從大師嘴裏說出了過於科學的話,以至於張雪霽都愣了一下。
張雪霽虛弱道:“但是我今天早上上學的時候也……”
謝喬喬:“因爲你貧血。”
張雪霽茫然:“啊?我貧血嗎?”
謝喬喬:“你昨天割腕了。雖然傷口有自己癒合,但還是流了很多血,短時間內會出現血液不足的一些症狀很正常,多喫豬肝。”
張雪霽連連點頭??儘管電話對面的謝喬喬根本看不見。
“好的大師,我記住了大師,大師……”
謝喬喬:“不要叫大師,很難聽,像騙錢的。”
張雪霽糾結了一下,低聲:“那我還是喊喬喬?”
謝喬喬‘嗯’了一聲,反手關上房門:“掛了,電梯裏沒信號。”
張雪霽一句‘拜拜’還沒講完,對面已經把語音通話掛斷。他對着屏幕沉思了幾秒鐘,然後給謝喬喬發過去一個定位。
【張雪霽:我在這開組會
張雪霽:等會去一樓上課
張雪霽:中午去第二食堂喫飯】
給可靠的鄰居彙報完位置,張雪霽感覺自己安心了很多,扶着牆壁走回了會議室,打開抽屜搜颳走數包紅參,給自己補充氣血去了。

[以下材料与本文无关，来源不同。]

Lemma state_again sv b : serializeStateVariable sv = Ok b → serializeStateVariable (read_state sv) = Ok b.
Proof.
  unfold serializeStateVariable. cbn [read_state port type]. destruct (throw_if _ _); [|done]. cbn [mbind result_bind].
  assert (∀ d, state_data sv = Ok d → state_data (read_state sv) = Ok d) as H.
  { intros d. unfold state_data, read_state, meaning. destruct sv as [p v t]. cbn [type value].
    destruct t, v; try done; cbn [default].
    - by destruct (big_of_string s).
    - by destruct (normalizeAddressToHex s). }
  destruct (state_data sv) as [d|] eqn:E; [|done]. by rewrite (H d).
Qed.
Lemma token_again t : serializeToken (read_token t) = serializeToken t.
Proof. unfold serializeToken, read_token. cbn. by rewrite scaled_scale_byte. Qed.

Lemma coin_again c c' b : coin_means c c' → serializeCoin c = Ok b → serializeCoin c' = Ok b.
Proof.
  intros [E1 E2 E3 E4 E5 (v & s & Hsr & Ea & Ha) Em Ec Hst Htok (P1 & P2 & P3 & P4)]. unfold serializeCoin.
  destruct (amount_bytes c) as [ab|] eqn:Eab; [|done]. cbn [mbind result_bind].
  destruct (mmr_bytes c) as [mb|]; [|done]. cbn [mbind result_bind].
  destruct (created_bytes c) as [cb|]; [|done]. cbn [mbind result_bind].
  assert (amount_bytes c' = Ok ab) as ->.
  { unfold amount_bytes. rewrite P1. cbn [raw_or]. rewrite Ha. symmetry in Ea. pose proof (scaled_bytes _ _ _ Ea) as (_ & _ & _ & _ & _ & Hv).
    rewrite decimal_round by lia. cbn [mbind result_bind]. unfold encodeParsedMiniNumber. exact Ea. }
  assert (mmr_bytes c' = Ok mb) as -> by (unfold mmr_bytes; by rewrite P2).
  assert (created_bytes c' = Ok cb) as -> by (unfold created_bytes; by rewrite P3).
  cbn [mbind result_bind]. assert (length (state c') = length (state c)) as -> by (symmetry; by eapply Forall2_length).
  destruct (writeMiniNumber (Z.of_nat _)) as [nb|]; [|done]. cbn [mbind result_bind].
  destruct (result_mapM coin_state_bytes (state c)) as [parts|] eqn:Ep; [|done]. cbn [mbind result_bind].
  assert (result_mapM coin_state_bytes (state c') = Ok parts) as ->.
  { clear -Hst Ep. revert parts Ep. induction Hst as [|cs cs' l l' (sv & E & ->) _ IH]; intros parts Ep; [done|]. cbn [result_mapM] in *.
    destruct (coin_state_bytes cs) as [b|]; [|done]. cbn [mbind result_bind] in Ep.
    destruct (result_mapM coin_state_bytes l) as [bs|]; [|done]. cbn [coin_state_bytes]. rewrite (state_again _ b) by done.
    cbn [mbind result_bind]. by rewrite (IH bs). }
  cbn [mbind result_bind].
  assert (token_bytes c' = token_bytes c) as ->.
  { unfold token_bytes at 1. rewrite P4. destruct (token c') as [t'|]; [|done]. destruct Htok as (t & tb & Et & -> & ->).
    by rewrite token_again, Et. }
  by rewrite E1, E2, E3, E4, E5.
Qed.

大師說得對,雖然傷口癒合了,但血卻是真的流走了啊!今天中午點兩份豬肝好了??張雪霽含着補充劑暗下決心。
下午是兩節排球課,男女生分組做墊球練習。其他人還在被排球打和追着排球滿地跑的時候,謝喬喬已經完成了體育老師指定的墊球次數,走到旁邊坐着休息去了。
課上到後半場,排球老師跑去和隔壁教羽毛球的老師聊天,餘下的其他人便不再老實練習,紛紛溜到網牆邊的陰涼處坐成一排休息。
盧清華把手持小風扇開到最大,放到她和謝喬喬中間。她們兩個都有留劉海,劉海和鬢髮一下子被風扇風掀飛,露出汗溼的額頭。
桑瓊思目光在兩人之間打轉,對盧清華道:“你最近是不是又黑了?”
盧清華十分沮喪:“別提了!都怪三亞!自從暑假在那邊曬黑之後,我就一直沒有白回來。”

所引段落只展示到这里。